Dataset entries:
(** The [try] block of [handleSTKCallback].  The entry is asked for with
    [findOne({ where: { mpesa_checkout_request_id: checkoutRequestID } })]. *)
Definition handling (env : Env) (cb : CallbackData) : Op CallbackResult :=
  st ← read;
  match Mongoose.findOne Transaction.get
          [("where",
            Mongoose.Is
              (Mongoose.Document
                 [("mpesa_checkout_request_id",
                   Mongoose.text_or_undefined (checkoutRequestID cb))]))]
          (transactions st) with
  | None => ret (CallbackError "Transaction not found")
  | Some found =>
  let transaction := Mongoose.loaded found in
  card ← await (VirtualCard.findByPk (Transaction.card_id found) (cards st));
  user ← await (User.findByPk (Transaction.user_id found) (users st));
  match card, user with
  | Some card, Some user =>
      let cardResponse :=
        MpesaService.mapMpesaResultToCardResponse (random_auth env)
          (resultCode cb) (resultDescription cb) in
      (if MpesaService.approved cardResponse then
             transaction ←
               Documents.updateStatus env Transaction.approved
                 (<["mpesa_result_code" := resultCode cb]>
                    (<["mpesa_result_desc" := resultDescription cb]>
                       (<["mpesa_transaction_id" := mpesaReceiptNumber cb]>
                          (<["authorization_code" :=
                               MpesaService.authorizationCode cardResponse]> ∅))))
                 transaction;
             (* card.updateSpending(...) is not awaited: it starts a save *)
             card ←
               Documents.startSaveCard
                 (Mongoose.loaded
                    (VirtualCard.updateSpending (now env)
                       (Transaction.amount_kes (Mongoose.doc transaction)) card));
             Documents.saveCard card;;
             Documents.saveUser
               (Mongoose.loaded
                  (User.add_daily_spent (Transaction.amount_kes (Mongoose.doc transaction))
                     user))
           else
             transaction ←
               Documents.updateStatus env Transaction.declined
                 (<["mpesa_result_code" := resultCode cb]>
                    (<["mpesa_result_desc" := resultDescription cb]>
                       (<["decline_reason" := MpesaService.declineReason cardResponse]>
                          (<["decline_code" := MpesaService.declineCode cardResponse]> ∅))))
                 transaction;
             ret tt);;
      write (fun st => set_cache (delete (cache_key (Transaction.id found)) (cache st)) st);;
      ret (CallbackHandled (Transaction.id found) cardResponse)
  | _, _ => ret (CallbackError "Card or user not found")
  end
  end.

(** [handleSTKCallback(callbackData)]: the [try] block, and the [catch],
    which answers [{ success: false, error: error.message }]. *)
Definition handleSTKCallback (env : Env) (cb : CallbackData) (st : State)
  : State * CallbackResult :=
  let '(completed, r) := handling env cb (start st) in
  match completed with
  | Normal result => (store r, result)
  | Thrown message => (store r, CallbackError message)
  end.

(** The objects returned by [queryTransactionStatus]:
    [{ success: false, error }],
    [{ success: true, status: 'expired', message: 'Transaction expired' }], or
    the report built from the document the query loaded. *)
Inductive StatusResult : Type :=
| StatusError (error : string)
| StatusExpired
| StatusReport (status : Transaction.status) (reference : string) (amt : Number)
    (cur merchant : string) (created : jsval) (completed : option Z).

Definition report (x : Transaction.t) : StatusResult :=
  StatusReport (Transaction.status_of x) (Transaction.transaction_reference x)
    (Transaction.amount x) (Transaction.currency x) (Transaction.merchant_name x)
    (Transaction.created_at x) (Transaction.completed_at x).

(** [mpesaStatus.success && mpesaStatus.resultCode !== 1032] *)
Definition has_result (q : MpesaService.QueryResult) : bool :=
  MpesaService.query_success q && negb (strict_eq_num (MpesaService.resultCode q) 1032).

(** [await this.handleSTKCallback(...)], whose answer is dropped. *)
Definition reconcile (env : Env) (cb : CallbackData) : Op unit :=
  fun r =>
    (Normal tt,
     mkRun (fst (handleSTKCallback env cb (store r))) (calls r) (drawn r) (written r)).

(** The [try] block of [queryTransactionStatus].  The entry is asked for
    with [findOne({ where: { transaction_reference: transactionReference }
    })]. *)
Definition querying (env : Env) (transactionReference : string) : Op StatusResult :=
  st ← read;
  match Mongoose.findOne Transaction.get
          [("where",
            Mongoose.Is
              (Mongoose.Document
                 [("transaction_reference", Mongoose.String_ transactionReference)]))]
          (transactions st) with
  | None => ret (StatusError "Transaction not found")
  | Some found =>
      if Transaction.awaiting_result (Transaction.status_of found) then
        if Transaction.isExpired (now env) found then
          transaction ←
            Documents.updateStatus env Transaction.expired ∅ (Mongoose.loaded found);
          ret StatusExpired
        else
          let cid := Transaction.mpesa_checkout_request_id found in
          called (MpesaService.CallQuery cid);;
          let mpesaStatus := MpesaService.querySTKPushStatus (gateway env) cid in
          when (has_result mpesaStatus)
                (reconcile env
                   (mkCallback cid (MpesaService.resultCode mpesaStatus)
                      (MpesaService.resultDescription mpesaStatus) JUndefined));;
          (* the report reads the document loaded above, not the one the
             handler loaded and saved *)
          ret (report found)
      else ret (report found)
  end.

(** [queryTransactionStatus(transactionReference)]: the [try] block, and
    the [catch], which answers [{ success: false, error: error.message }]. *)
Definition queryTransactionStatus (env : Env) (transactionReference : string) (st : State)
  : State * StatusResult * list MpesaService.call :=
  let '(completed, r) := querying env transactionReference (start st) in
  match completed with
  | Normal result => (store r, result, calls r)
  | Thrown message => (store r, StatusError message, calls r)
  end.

• **WHAT THE TASK ASKS**
Copy every record above verbatim and in full.

• **ANSWER TO THE EXERCISE**
(** The [try] block of [handleSTKCallback].  The entry is asked for with
    [findOne({ where: { mpesa_checkout_request_id: checkoutRequestID } })]. *)
Definition handling (env : Env) (cb : CallbackData) : Op CallbackResult :=
  st ← read;
  match Mongoose.findOne Transaction.get
          [("where",
            Mongoose.Is
              (Mongoose.Document
                 [("mpesa_checkout_request_id",
                   Mongoose.text_or_undefined (checkoutRequestID cb))]))]
          (transactions st) with
  | None => ret (CallbackError "Transaction not found")
  | Some found =>
  let transaction := Mongoose.loaded found in
  card ← await (VirtualCard.findByPk (Transaction.card_id found) (cards st));
  user ← await (User.findByPk (Transaction.user_id found) (users st));
  match card, user with
  | Some card, Some user =>
      let cardResponse :=
        MpesaService.mapMpesaResultToCardResponse (random_auth env)
          (resultCode cb) (resultDescription cb) in
      (if MpesaService.approved cardResponse then
             transaction ←
               Documents.updateStatus env Transaction.approved
                 (<["mpesa_result_code" := resultCode cb]>
                    (<["mpesa_result_desc" := resultDescription cb]>
                       (<["mpesa_transaction_id" := mpesaReceiptNumber cb]>
                          (<["authorization_code" :=
                               MpesaService.authorizationCode cardResponse]> ∅))))
                 transaction;
             (* card.updateSpending(...) is not awaited: it starts a save *)
             card ←
               Documents.startSaveCard
                 (Mongoose.loaded
                    (VirtualCard.updateSpending (now env)
                       (Transaction.amount_kes (Mongoose.doc transaction)) card));
             Documents.saveCard card;;
             Documents.saveUser
               (Mongoose.loaded
                  (User.add_daily_spent (Transaction.amount_kes (Mongoose.doc transaction))
                     user))
           else
             transaction ←
               Documents.updateStatus env Transaction.declined
                 (<["mpesa_result_code" := resultCode cb]>
                    (<["mpesa_result_desc" := resultDescription cb]>
                       (<["decline_reason" := MpesaService.declineReason cardResponse]>
                          (<["decline_code" := MpesaService.declineCode cardResponse]> ∅))))
                 transaction;
             ret tt);;
      write (fun st => set_cache (delete (cache_key (Transaction.id found)) (cache st)) st);;
      ret (CallbackHandled (Transaction.id found) cardResponse)
  | _, _ => ret (CallbackError "Card or user not found")
  end
  end.

(** [handleSTKCallback(callbackData)]: the [try] block, and the [catch],
    which answers [{ success: false, error: error.message }]. *)
Definition handleSTKCallback (env : Env) (cb : CallbackData) (st : State)
  : State * CallbackResult :=
  let '(completed, r) := handling env cb (start st) in
  match completed with
  | Normal result => (store r, result)
  | Thrown message => (store r, CallbackError message)
  end.

(** The objects returned by [queryTransactionStatus]:
    [{ success: false, error }],
    [{ success: true, status: 'expired', message: 'Transaction expired' }], or
    the report built from the document the query loaded. *)
Inductive StatusResult : Type :=
| StatusError (error : string)
| StatusExpired
| StatusReport (status : Transaction.status) (reference : string) (amt : Number)
    (cur merchant : string) (created : jsval) (completed : option Z).

Definition report (x : Transaction.t) : StatusResult :=
  StatusReport (Transaction.status_of x) (Transaction.transaction_reference x)
    (Transaction.amount x) (Transaction.currency x) (Transaction.merchant_name x)
    (Transaction.created_at x) (Transaction.completed_at x).

(** [mpesaStatus.success && mpesaStatus.resultCode !== 1032] *)
Definition has_result (q : MpesaService.QueryResult) : bool :=
  MpesaService.query_success q && negb (strict_eq_num (MpesaService.resultCode q) 1032).

(** [await this.handleSTKCallback(...)], whose answer is dropped. *)
Definition reconcile (env : Env) (cb : CallbackData) : Op unit :=
  fun r =>
    (Normal tt,
     mkRun (fst (handleSTKCallback env cb (store r))) (calls r) (drawn r) (written r)).

(** The [try] block of [queryTransactionStatus].  The entry is asked for
    with [findOne({ where: { transaction_reference: transactionReference }
    })]. *)
Definition querying (env : Env) (transactionReference : string) : Op StatusResult :=
  st ← read;
  match Mongoose.findOne Transaction.get
          [("where",
            Mongoose.Is
              (Mongoose.Document
                 [("transaction_reference", Mongoose.String_ transactionReference)]))]
          (transactions st) with
  | None => ret (StatusError "Transaction not found")
  | Some found =>
      if Transaction.awaiting_result (Transaction.status_of found) then
        if Transaction.isExpired (now env) found then
          transaction ←
            Documents.updateStatus env Transaction.expired ∅ (Mongoose.loaded found);
          ret StatusExpired
        else
          let cid := Transaction.mpesa_checkout_request_id found in
          called (MpesaService.CallQuery cid);;
          let mpesaStatus := MpesaService.querySTKPushStatus (gateway env) cid in
          when (has_result mpesaStatus)
                (reconcile env
                   (mkCallback cid (MpesaService.resultCode mpesaStatus)
                      (MpesaService.resultDescription mpesaStatus) JUndefined));;
          (* the report reads the document loaded above, not the one the
             handler loaded and saved *)
          ret (report found)
      else ret (report found)
  end.

(** [queryTransactionStatus(transactionReference)]: the [try] block, and
    the [catch], which answers [{ success: false, error: error.message }]. *)
Definition queryTransactionStatus (env : Env) (transactionReference : string) (st : State)
  : State * StatusResult * list MpesaService.call :=
  let '(completed, r) := querying env transactionReference (start st) in
  match completed with
  | Normal result => (store r, result, calls r)
  | Thrown message => (store r, StatusError message, calls r)
  end.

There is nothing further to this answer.